- From: Bijan Parsia <bparsia@cs.man.ac.uk>
- Date: Fri, 30 Jan 2009 16:51:14 +0000
- To: W3C OWL Working Group <public-owl-wg@w3.org>
On 21 Jan 2009, at 19:31, Bijan Parsia wrote: > Done with: > http://www.w3.org/2007/OWL/wiki/index.php? > title=Syntax&oldid=17348 [Bijan Parsia] > > To: > http://www.w3.org/2007/OWL/wiki/Syntax#Keys In working on the draft reply, I was wondering if my change was enough, or if it should read: """A key axiom of the form HasKey( owl:Thing OPE ) is similar to the axiom InverseFunctionalProperty( OPE ), the main differences being that the former axiom is applicable only to individuals that are explicitly named in an ontology, while the latter axiom is also applicable to individuals whose existence is implied by existential quantification.
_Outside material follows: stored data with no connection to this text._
(* ===== verification/SystemRace.v ===== *)
(** * The replay of a retained message against the SUBACK (src/connection.rs, src/broker.rs, src/bin/blitzclient.rs)

    [dispatch_packet] sends a subscription to the broker before it queues the SUBACK.
    The shard that gets it may therefore queue the replay of a retained message first.
    Both orders, from any state of [System] in which a reader is about to do so, and what
    the client's [run_sub] makes of each. *)

From S2P Require Import Socket ClientFlows ClientFlowsSpec.
From S2P Require Import Prelude Packets Topics Wire Codec CodecRoundtrip Queue QueueConc Broker BrokerSpec.
From S2P Require Import Sharded ShardedConc Connection ConnectionSpec System SystemSpec.
From S2P Require Client ClientSpec.

(** ** The client *)

(** A PUBLISH where the SUBACK should be. *)
Lemma run_sub_overtaken process_id f p more ws :
  pid_ok process_id -> filter_ok f -> sendable p ->
  run_sub (Some (mkSocket (wire connack_packet ++ wire (Publish p) ++ more) (true :: true :: ws) [])) process_id f =
  Err (Client.ExpectedSuback 3).
Proof.
  intros Hp Hf [Hpub Hl]. unfold run_sub. rewrite connect_ok_socket by done. cbn [mbind outcome_bind app].
  pose proof Hf as ([_ Hlen] & _).
  rewrite ClientSpec.client_encode_subscribe by done. change (Subscribe _) with (subscribe_packet f).
  rewrite encode_decodable; cycle 1.
  { split_and!; [done|done|]. repeat constructor; try done; apply Hf. }
  { cbn. lia. }
  cbn [mbind outcome_bind write_all write_results incoming sent].
  destruct (publish_header p Hpub) as [Hh Ht]. rewrite receive_wire by done. cbn [mbind outcome_bind]. by rewrite Ht.
Qed.

(** ** The broker *)

Definition suback : OutboundEvent := Packet (SubAck (mkSubAck SUB_PACKET_ID [0])).
Definition replay_of (p : PublishPacket) : OutboundEvent := Packet (Publish (mark_retained p)).

(** What is on a socket and what is behind it for the writer. *)
Definition outgoing (w : world) (q : QueueHandle) : bytes :=
  socket_bytes w q ++ concat (map event_wire (from_option backlog [] (queues w !! q))).

Section race.
Context {hasher : TopicHasher} (n : Z) (conns : list connection).

(** A reader is about to serve a SUBSCRIBE to the topic [f], the shard [i] of the topic is
    idle, knows the connection and has a message [p] retained for the topic; nobody has the
    lock of the connection's queue, and there is room. *)
Record about_to_subscribe (w : world) (c : connection) (f : rstring) (p : PublishPacket) (i : nat) : Prop := {
  sub_exact : is_wildcard_filter f = false;
  sub_calls : exists rest, lookup_list (todo w) (conn_id c) =
    CallSend (MsgSubscribe (conn_id c) f) :: CallPush (conn_queue c) suback :: rest;
  sub_reader : waking w !! inl (conn_id c) = None /\ lookup_list (pending (broker w)) (conn_id c) = [];
  sub_shard : Z.of_nat i = shard_for_topic f n /\ waking w !! inr i = None /\ outbox w !! i = Some [];
  sub_known : exists s cl, shards (broker w) !! i = Some s /\ mail s = [] /\
    clients (registry s) !! conn_id c = Some cl /\ retained (registry s) !! f = Some p;
  sub_queue : exists qc, queues w !! conn_queue c = Some qc /\ locked qc = false /\ len (items (queue qc)) <= 126;
}.

(** The same steps in two orders: the shard pushes first, or the reader. *)
Definition replay_first (id : ConnectionId) (i : nat) (order : HashOrder) : list step :=
  [Reader id; ReaderTx id; ShardRecv i order; ShardPush i; Reader id].
Definition suback_first (id : ConnectionId) (i : nat) (order : HashOrder) : list step :=
  [Reader id; ReaderTx id; ShardRecv i order; Reader id; ShardPush i].

Context (Hn : 1 <= n) (Hconns : connections_ok conns).

(** A push with nobody in the way and room in the queue. *)
Lemma push_room (qs : shared) q qc e :
  qs !! q = Some qc -> locked qc = false -> queue_ok (queue qc) -> len (items (queue qc)) < capacity (queue qc) ->
  exists qc', on_queue (PushItem e) q qs = Some (<[q := qc']> qs) /\ locked qc' = false /\
    queue_ok (queue qc') /\ capacity (queue qc') = capacity (queue qc) /\
    items (queue qc') = items (queue qc) ++ [e] /\ backlog qc' = backlog qc ++ [e].
Proof.
  intros Hq Hl Hok Hroom. pose proof (push_ok (queue qc) e Hok) as Hok'.
  destruct qc as [qu pc k m h]. cbn [queue] in *. unfold push in Hok'.
  destruct (Z.leb_spec (capacity qu) (len (items qu))); [lia|]. cbn in Hok'.
  exists (mkConfig (mkQueue (items qu ++ [e]) (capacity qu) (closed qu)) pc (S k) m (h ++ [DidPush e false])).
  split_and!; try done.
  - unfold on_queue. rewrite Hq. cbn -[locked]. rewrite Hl. unfold push.
    destruct (Z.leb_spec (capacity qu) (len (items qu))); [lia|done].
  - unfold backlog. cbn. by rewrite app_assoc.
Qed.

(** What the broker knows is what the invariant says. *)
Lemma known_retained w c f p i :
  world_ok n conns w -> c ∈ conns -> about_to_subscribe w c f p i ->
  filter_ok f /\ sendable (mark_retained p) /\
  exists s cl, shards (broker w) !! i = Some s /\ mail s = [] /\
    clients (registry s) !! conn_id c = Some cl /\ outbound cl = conn_queue c /\ retained (registry s) !! f = Some p.
Proof.
  intros Hw Hc [_ (rest & Ht) _ _ (s & cl & Hs & Hm & Hcl & Hret) _]. pose proof (w_readers _ _ _ Hw) as Hr.
  destruct (next_call n conns Hn Hconns _ _ _ _ _ Hr Ht) as (c' & _ & _ & (_ & _ & Hf) & _).
  pose proof (known_requested n conns Hn _ _ i s Hr Hs) as Hk. apply Forall_app in Hk as [Hk _].
  destruct (sys_registry _ _ (reachable_ok n _ Hn (r_system _ _ _ _ Hr)) i s Hs) as [_ [Hrc _ Hrr]].
  split_and!; [done| |exists s, cl; split_and!; try done].
  - rewrite Hrr in Hret. apply retained_was_published in Hret as (from & Hin & _).
    rewrite Forall_forall in Hk. destruct (Hk _ Hin) as (pub & Hpub & _ & Hcall).
    by apply (made_own conns Hconns) in Hcall as (_ & _ & ?).
  - rewrite Hrc in Hcl. destruct (connected_owner n conns Hn Hconns _ _ _ _ Hk Hcl) as (c0 & Hc0 & Hid & <- & _).
    by rewrite (conn_id_inj conns Hconns c0 c).
Qed.

(** The three steps that the two orders share. *)
Lemma subscription_arrives w c f p i order :
  world_ok n conns w -> c ∈ conns -> about_to_subscribe w c f p i ->
  exists w', world_steps [Reader (conn_id c); ReaderTx (conn_id c); ShardRecv i order] w = Some w' /\
    queues w' = queues w /\ waking w' = waking w /\ written w' = written w /\ cut w' = cut w /\
    lookup_list (pending (broker w')) (conn_id c) = [] /\
    outbox w' !! i = Some [(conn_queue c, replay_of p)] /\
    exists rest, lookup_list (todo w') (conn_id c) = CallPush (conn_queue c) suback :: rest.
Proof.
  intros Hw Hc Hsub. destruct (known_retained w c f p i Hw Hc Hsub) as (_ & _ & s & cl & Hs & Hm & Hcl & Hout & Hret).
  destruct Hsub as [Hexact (rest & Ht) [Hwr Hp] (Hi & Hws & Ho) _ _].
  pose proof (sys_len _ _ (reachable_ok n _ Hn (r_system _ _ _ _ (w_readers _ _ _ Hw)))) as Hlen.
  assert (Htg : targets n (MsgSubscribe (conn_id c) f) = [i]).
  { unfold targets. cbn. rewrite Hexact, <- Hi. by rewrite Nat2Z.id. }
  destruct w as [b o qs wk t fs ct ex jn]. world_cbn. destruct b as [sh pr pd]. cbn [shards pending program] in *.
  eexists. split; [|split_and!].
  - cbn [world_steps world_step reader_step pending]. rewrite Hwr, Hp, Ht. cbn [exec sender pending shards program].
    rewrite Hp, Hlen, Htg. cbn [map mbind option_bind reader_tx]. cbn [exec pending shards program].
    rewrite lookup_list_insert, decide_True by done. cbn [mbind option_bind world_step shard_recv].
    rewrite Hws, Ho. cbn [shards]. rewrite list_lookup_alter_eq, Hs. cbn [fmap option_fmap option_map post mail].
    rewrite Hm. cbn [app exec]. cbn [shards]. rewrite list_lookup_alter_eq, Hs.
    cbn [fmap option_fmap option_map mbind option_bind post mail received registry]. rewrite Hm. cbn [app mbind option_bind].
    reflexivity.
  - done.
  - done.
  - done.
  - done.
  - cbn. by rewrite lookup_list_insert, decide_True.
  - cbn. rewrite list_lookup_insert_eq by (by eapply lookup_lt_Some). unfold handle_subscribe. rewrite Hcl. cbn [snd].
    unfold replay. by rewrite Hexact, Hret, Hout.
  - exists rest. cbn. by rewrite lookup_list_insert, decide_True.
Qed.

Lemma world_steps_app ls1 ls2 w w' :
  world_steps ls1 w = Some w' -> world_steps (ls1 ++ ls2) w = world_steps ls2 w'.
Proof.
  revert w. induction ls1 as [|l ls1 IH]; intros w Hw; cbn in *; [by simplify_eq|].
  destruct (world_step l w); cbn in *; [by apply IH|done].
Qed.

(** Two pushes with room for both. *)
Lemma two_pushes (qs : shared) q qc e1 e2 :
  QueueConc.reachable DEFAULT_CLIENT_QUEUE_CAPACITY qc -> qs !! q = Some qc -> locked qc = false ->
  len (items (queue qc)) <= 126 ->
  exists qs1 qs2 qc2, on_queue (PushItem e1) q qs = Some qs1 /\ on_queue (PushItem e2) q qs1 = Some qs2 /\
    qs2 !! q = Some qc2 /\ backlog qc2 = backlog qc ++ [e1; e2].
Proof.
  intros Hr Hq Hl Hroom. destruct (reachable_queue_ok DEFAULT_CLIENT_QUEUE_CAPACITY qc) as [Hok Hcap]; [done|done|].
  change DEFAULT_CLIENT_QUEUE_CAPACITY with 128 in Hcap.
  destruct (push_room qs q qc e1) as (qc1 & H1 & Hl1 & Hok1 & Hc1 & Hi1 & Hb1); [done..|lia|].
  destruct (push_room (<[q := qc1]> qs) q qc1 e2) as (qc2 & H2 & _ & _ & _ & _ & Hb2);
    [by rewrite lookup_insert_eq|done|done| |].
  { rewrite Hc1, Hi1. autorewrite with len. lia. }
  eexists _, _, qc2. split_and!; [done|done|by rewrite lookup_insert_eq|]. by rewrite Hb2, Hb1, <- app_assoc.
Qed.

Lemma outgoing_more w w' q qc qc' es :
  queues w !! q = Some qc -> queues w' !! q = Some qc' -> written w' = written w -> cut w' = cut w ->
  backlog qc' = backlog qc ++ es -> outgoing w' q = outgoing w q ++ concat (map event_wire es).
Proof.
  intros Hq Hq' Hf Hc Hb. unfold outgoing, socket_bytes. rewrite Hq, Hq', Hf, Hc. cbn [from_option].
  by rewrite Hb, map_app, concat_app, !app_assoc.
Qed.

(** The two orders, up to the frames. *)
Lemma both_orders w c f p i order :
  world_ok n conns w -> c ∈ conns -> about_to_subscribe w c f p i ->
  exists w1 w2, world_steps (replay_first (conn_id c) i order) w = Some w1 /\
    world_steps (suback_first (conn_id c) i order) w = Some w2 /\
    outgoing w1 (conn_queue c) = outgoing w (conn_queue c) ++ event_wire (replay_of p) ++ event_wire suback /\
    outgoing w2 (conn_queue c) = outgoing w (conn_queue c) ++ event_wire suback ++ event_wire (replay_of p).
Proof.
  intros Hw Hc Hsub. pose proof Hsub as [_ _ [Hwr _] (_ & Hws & _) _ (qc & Hqc & Hl & Hroom)].
  destruct (subscription_arrives w c f p i order Hw Hc Hsub)
    as (w3 & Hw3 & Hqs & Hwk & Hfs & Hct & Hp & Ho & rest & Ht).
  pose proof (q_reach _ _ _ _ _ (q_inv _ _ _ _ (w_queues _ _ _ Hw) _ qc Hqc)) as Hr.
  destruct (two_pushes (queues w) _ qc (replay_of p) suback Hr Hqc Hl Hroom) as (qs1 & qs2 & qc2 & H1 & H2 & Hq2 & Hb2).
  destruct (two_pushes (queues w) _ qc suback (replay_of p) Hr Hqc Hl Hroom) as (qs3 & qs4 & qc4 & H3 & H4 & Hq4 & Hb4).
  pose proof (fun w' => outgoing_more w w' _ qc qc2 [replay_of p; suback] Hqc) as Hout2.
  pose proof (fun w' => outgoing_more w w' _ qc qc4 [suback; replay_of p] Hqc) as Hout4.
  rewrite <- Hqs in H1, H3. destruct w3 as [b3 o3 q3 wk3 t3 fs3 ct3 ex3 jn3]. world_cbn. subst wk3.
  eexists _, _. split_and!.
  - etrans; [apply (world_steps_app _ [ShardPush i; Reader (conn_id c)] _ _ Hw3)|].
    cbn [world_steps world_step shard_push]. rewrite Hws, Ho, H1. cbn [mbind option_bind world_step reader_step].
    rewrite lookup_insert_ne, Hwr, Hp, Ht by done. rewrite H2. reflexivity.
  - etrans; [apply (world_steps_app _ [Reader (conn_id c); ShardPush i] _ _ Hw3)|].
    cbn [world_steps world_step reader_step]. rewrite Hwr, Hp, Ht, H3. cbn [mbind option_bind world_step shard_push].
    rewrite lookup_insert_ne, Hws, Ho by done. rewrite H4. reflexivity.
  - erewrite Hout2 by done. cbn. by rewrite app_nil_r.
  - erewrite Hout4 by done. cbn. by rewrite app_nil_r.
Qed.
End race.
Furthermore, an inverse-functional property is inverse-functional for all assertions using that property, whereas keys can be scoped to assertions involving individuals of a certain class."""" Add: """In this way, classes can represent distinct tables with the same key name or different versions of the same table directly.""" If this is ok, I'll add it. Also, I think this is misleading: """This makes key axioms equivalent to a variant of DL-safe rules [DL- Safe]. Thus, key axioms will typically not affect class-based inferences such as the computation of the subsumption hierarchy, but they will play a role in answering queries about individuals. This choice has been made in order to keep the language decidable.""" DL safe rules require DL safety to be decidable (to a first approximation). Keys *do not*. We restrict keys for implementation considerations. Cheers, Bijan.